Source: Duke Energy Gas Transmission Canada

Source: Duke Energy Gas Transmission Canada

Natural gas, as it is used by consumers, is much different from the natural gas that is brought from underground up to the wellhead. Although the processing of natural gas is in many respects less complicated than the processing and refining of crude oil, it is equally as necessary before its use by end users.

The natural gas used by consumers is composed almost entirely of methane. However, natural gas found at the wellhead, although still composed primarily of methane, is by no means as pure. Raw natural gas comes from three types of wells: oil wells, gas wells, and condensate wells. Natural gas that comes from oil wells is typically termed ‘associated gas’. This gas can exist separate from oil in the formation (free gas), or dissolved in the crude oil (dissolved gas). Natural gas from gas and condensate wells, in which there is little or no crude oil, is termed ‘nonassociated gas’. Gas wells typically produce raw natural gas by itself, while condensate wells produce free natural gas along with a semi-liquid hydrocarbon condensate. Whatever the source of the natural gas, once separated from crude oil (if present) it commonly exists in mixtures with other hydrocarbons; principally ethane, propane, butane, and pentanes. In addition, raw natural gas contains water vapor, hydrogen sulfide (H2S), carbon dioxide, helium, nitrogen, and other compounds. To learn about the basics of natural gas, including its composition, click here.

Natural gas processing consists of separating all of the various hydrocarbons and fluids from the pure natural gas, to produce what is known as ‘pipeline quality’ dry natural gas. Major transportation pipelines usually impose restrictions on the make-up of the natural gas that is allowed into the pipeline. That means that before the natural gas can be transported it must be purified. While the ethane, propane, butane, and pentanes must be removed from natural gas, this does not mean that they are all ‘waste products’.

In fact, associated hydrocarbons, known as ‘natural gas liquids’ (NGLs) can be very valuable by-products of natural gas processing. NGLs include ethane, propane, butane, iso-butane, and natural gasoline. These NGLs are sold separately and have a variety of different uses; including enhancing oil recovery in oil wells, providing raw materials for oil refineries or petrochemical plants, and as sources of energy.

A Natural Gas Processing Plant
Source: Duke Energy Gas Transmission Canada

While some of the needed processing can be accomplished at or near the wellhead (field processing), the complete processing of natural gas takes place at a processing plant, usually located in a natural gas producing region. The extracted natural gas is transported to these processing plants through a network of gathering pipelines, which are small-diameter, low pressure pipes. A complex gathering system can consist of thousands of miles of pipes, interconnecting the processing plant to upwards of 100 wells in the area. According to the American Gas Association’s Gas Facts 2000, there was an estimated 36,100 miles of gathering system pipelines in the U.S. in 1999.
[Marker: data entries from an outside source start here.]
(* ===== verification/ModFiles.v ===== *)
(** Mod files: librecomp/src/mod_manifest.cpp, and the parts of mods.cpp and
    mod_config_api.cpp that scan the mod folder and keep the values of the options
    that mods declare.

    A manifest is parsed field by field, and the first field that is wrong is
    reported.  Archives, the check of mod ids and the texts of JSON are parameters;
    the disk and its backups are those of Files.  Directory listings and hash maps
    come in an order the host chooses; thumbnails of mods are kept, and the mutexes
    left out. *)

From Stdlib Require Import ZArith Lia Bool List String Ascii.
From stdpp Require Import base list gmap strings.
From S2P Require Import Prelude Floats Json Files ModSections Rom ModManager.
Open Scope Z_scope.
Open Scope list_scope.

(** * Errors *)

Inductive ModOpenError :=
  | DoesNotExist | NotAFileOrFolder | FileError | InvalidZip | NoManifest | FailedToParseManifest | InvalidManifestSchema
  | IncorrectManifestFieldType | MissingConfigSchemaField | IncorrectConfigSchemaType | InvalidConfigSchemaDefault
  | InvalidVersionString | InvalidMinimumRecompVersionString | InvalidDependencyString | MissingManifestField | DuplicateMod | WrongGame.
#[export] Instance ModOpenError_eq_dec : EqDecision ModOpenError.
Proof. solve_decision. Defined.

(** A result, or the error with its parameter. *)
Definition outcome (A : Type) : Type := (ModOpenError * string) + A.
Definition error {A} (e : ModOpenError) (param : string) : outcome A := inl (e, param).
Definition and_then {A B} (m : outcome A) (k : A -> outcome B) : outcome B := match m with inl e => inl e | inr a => k a end.
Declare Scope outcome_scope.
Delimit Scope outcome_scope with outcome.
Notation "'let!' x := m 'in' k" := (and_then m (fun x => k)) (at level 10, x name, m at level 100, k at level 200, only parsing) : outcome_scope.
Open Scope outcome_scope.
(** A loop that returns at the first error. *)
Fixpoint each {A B} (f : A -> outcome B) (l : list A) : outcome (list B) :=
  match l with [] => inr [] | a :: l => let! b := f a in let! bs := each f l in inr (b :: bs) end.

(** * The schema of options *)

Inductive ConfigOptionType := Type_enum | Type_number | Type_string.
Definition config_option_type_names (s : string) : option ConfigOptionType :=
  if bool_decide (s = "Enum"%string) then Some Type_enum
  else if bool_decide (s = "Number"%string) then Some Type_number
  else if bool_decide (s = "String"%string) then Some Type_string else None.
(** Numbers are binary64 patterns; an enumeration's default is its index. *)
Record ConfigOptionNumber := MkNumber { min : Z; max : Z; step : Z; precision : Z; percent : bool; default_number : Z }.
Inductive ConfigOptionVariant :=
  | Option_enum (options : list string) (default_index : Z) | Option_number (n : ConfigOptionNumber) | Option_string (default_text : string).
Record ConfigOption := MkOption { option_id : string; option_name : string; option_description : string; variant : ConfigOptionVariant }.
Record ConfigSchema := MkSchema { options : list ConfigOption; options_by_id : gmap string nat }.
Definition no_options : ConfigSchema := MkSchema [] ∅.

(** [get_ptr] on a value, and on every element of an array. *)
Definition extract_array {A} (get : json -> option A) (v : json) : option (list A) := l ← get_array v; mapM get l.

Definition read_required_schema_string (object : json) (key : string) : outcome string :=
  match json_find key object with
  | None => error MissingConfigSchemaField key
  | Some v => match get_string v with None => error IncorrectConfigSchemaType key | Some s => inr s end
  end.
(** A field that may be absent, and then keeps its value. *)
Definition read_schema_field {A} (get : json -> option A) (object : json) (key : string) (absent : A) : outcome A :=
  match json_find key object with
  | None => inr absent
  | Some v => match get v with None => error IncorrectConfigSchemaType key | Some a => inr a end
  end.
Definition index_of (s : string) (l : list string) : option Z := (fun ix => Z.of_nat (fst ix)) <$> list_find (fun x => x = s) l.

Definition parse_enum_option (option_json : json) : outcome ConfigOptionVariant :=
  let! opts := read_schema_field (extract_array get_string) option_json "options" [] in
  match json_find "default" option_json with
  | None => inr (Option_enum opts 0)
  | Some v =>
      match get_string v with
      | None => error IncorrectConfigSchemaType "default"
      | Some s =>
          match index_of s opts with None => error InvalidConfigSchemaDefault "default" | Some i => inr (Option_enum opts (u32 i)) end
      end
  end.
Definition parse_string_option (option_json : json) : outcome ConfigOptionVariant :=
  let! s := read_schema_field get_string option_json "default" EmptyString in inr (Option_string s).

Section ModFiles.
Context (nan_of : list Z -> Z) (validate_mod_id : string -> bool).
Definition parse_number_option (option_json : json) : outcome ConfigOptionVariant :=
  let read key := read_schema_field (get_double nan_of) option_json key 0 in
  let! lo := read "min"%string in
  let! hi := read "max"%string in
  let! st := read "step"%string in
  let! pr := read_schema_field get_int64 option_json "precision" 0 in
  let! pc := read_schema_field get_bool option_json "percent" false in
  let! df := read "default"%string in
  inr (Option_number (MkNumber lo hi st (s32 pr) pc df)).
Definition parse_config_schema_option (option_json : json) : outcome ConfigOption :=
  let! id := read_required_schema_string option_json "id" in
  let! name := read_required_schema_string option_json "name" in
  let! description := read_schema_field get_string option_json "description" EmptyString in
  let! type_string := read_required_schema_string option_json "type" in
  let! v :=
    match config_option_type_names type_string with
    | None => error IncorrectConfigSchemaType "type"
    | Some Type_enum => parse_enum_option option_json
    | Some Type_number => parse_number_option option_json
    | Some Type_string => parse_string_option option_json
    end in
  inr (MkOption id name description v).
(** [emplace] of each id with its position: the first of two keeps it. *)
Definition index_ids (ids : list string) : gmap string nat := foldl (fun m '(i, id) => emplace id i m) ∅ (imap pair ids).
Definition schema_of (l : list ConfigOption) : ConfigSchema := MkSchema l (index_ids (option_id <$> l)).

(** * The manifest *)

(** What [ModManager.ModManifest] does not keep. *)
Record manifest_file := MkManifestFile {
  core : ModManifest; mod_root_path : string; manifest_game_ids : list string; display_name : string; description : string;
  short_description : string; authors : list string; dependencies_by_id : gmap string nat; config_schema : ConfigSchema;
  native_libraries : list (string * list string) }.

(** A missing key is an error unless there is a value for it. *)
Definition read_field {A} (get : json -> option A) (data : json) (key : string) (fallback : option A) : outcome A :=
  match json_find key data with
  | None => match fallback with None => error MissingManifestField key | Some a => inr a end
  | Some v => match get v with None => error IncorrectManifestFieldType key | Some a => inr a end
  end.
Definition read_version_field (data : json) (key : string) (parse_failure_error : ModOpenError) : outcome Version :=
  let! raw := read_field get_string data key None in
  match from_string raw with None => error parse_failure_error raw | Some v => inr v end.
Definition read_array_field {A} (get : json -> option A) (data : json) (key : string) (required : bool) : outcome (list A) :=
  read_field (extract_array get) data key (if required then None else Some []).

Fixpoint split_colon (s : string) : option (string * string) :=
  match s with
  | EmptyString => None
  | String c s' => if Ascii.eqb c ":"%char then Some (EmptyString, s') else '(a, b) ← split_colon s'; Some (String c a, b)
  end.
Definition parse_dependency (text : string) : option (string * Version) :=
  match split_colon text with
  | None => if validate_mod_id text then Some (text, MkVersion 0 0 0 EmptyString) else None
  | Some (id, v) => if validate_mod_id id then v ← from_string v; Some (id, v) else None
  end.
Definition read_dependency_list (data : json) (key : string) (is_optional : bool) : outcome (list Dependency) :=
  let! raw := read_array_field get_string data key false in
  each (fun entry => match parse_dependency entry with
                     | None => error InvalidDependencyString entry
                     | Some (id, v) => inr (MkDependency id v is_optional)
                     end) raw.

Definition read_native_libraries (data : json) : outcome (list (string * list string)) :=
  match json_find "native_libraries" data with
  | None => inr []
  | Some v =>
      match get_object v with
      | None => error IncorrectManifestFieldType "native_libraries"
      | Some items =>
          each (fun '(name, exports) =>
            match extract_array get_string exports with
            | None => error IncorrectManifestFieldType "native_libraries"
            | Some l => inr (name, l)
            end) items
      end
  end.
Definition read_config_schema (data : json) : outcome ConfigSchema :=
  match json_find "config_schema" data with
  | None => inr no_options
  | Some v =>
      match get_object v with
      | None => error IncorrectManifestFieldType "config_schema"
      | Some _ =>
          match json_find "options" v with
          | None => error MissingConfigSchemaField "options"
          | Some o =>
              match get_array o with
              | None => error IncorrectManifestFieldType "options"
              | Some l => let! opts := each parse_config_schema_option l in inr (schema_of opts)
              end
          end
      end
  end.
Definition parse_manifest_json (root : string) (j : json) : outcome manifest_file :=
  let! game_id := read_field get_string j "game_id" None in
  let! id := read_field get_string j "id" None in
  let! name := read_field get_string j "display_name" None in
  let! descr := read_field get_string j "description" (Some EmptyString) in
  let! short := read_field get_string j "short_description" (Some EmptyString) in
  let! v := read_version_field j "version" InvalidVersionString in
  let! auth := read_array_field get_string j "authors" true in
  let! least := read_version_field j "minimum_recomp_version" InvalidMinimumRecompVersionString in
  let! on := read_field get_bool j "enabled_by_default" (Some true) in
  let! deps := read_dependency_list j "dependencies" false in
  let! opt_deps := read_dependency_list j "optional_dependencies" true in
  let! libs := read_native_libraries j in
  let! schema := read_config_schema j in
  inr (MkManifestFile (MkManifest id (deps ++ opt_deps) v least on) root [game_id] name descr short auth
         (index_ids (dep_mod_id <$> (deps ++ opt_deps))) schema libs).
Definition parse_manifest `{JsonText} (root : string) (manifest_data : list Z) : outcome manifest_file :=
  match json_parse manifest_data with
  | None => error FailedToParseManifest EmptyString
  | Some j => match get_object j with None => error InvalidManifestSchema EmptyString | Some _ => parse_manifest_json root j end
  end.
In addition to processing done at the wellhead and at centralized processing plants, some final processing is also sometimes accomplished at ‘straddle extraction plants’. These plants are located on major pipeline systems. Although the natural gas that arrives at these straddle extraction plants is already of pipeline quality, in certain instances there still exist small quantities of NGLs, which are extracted at the straddle plants.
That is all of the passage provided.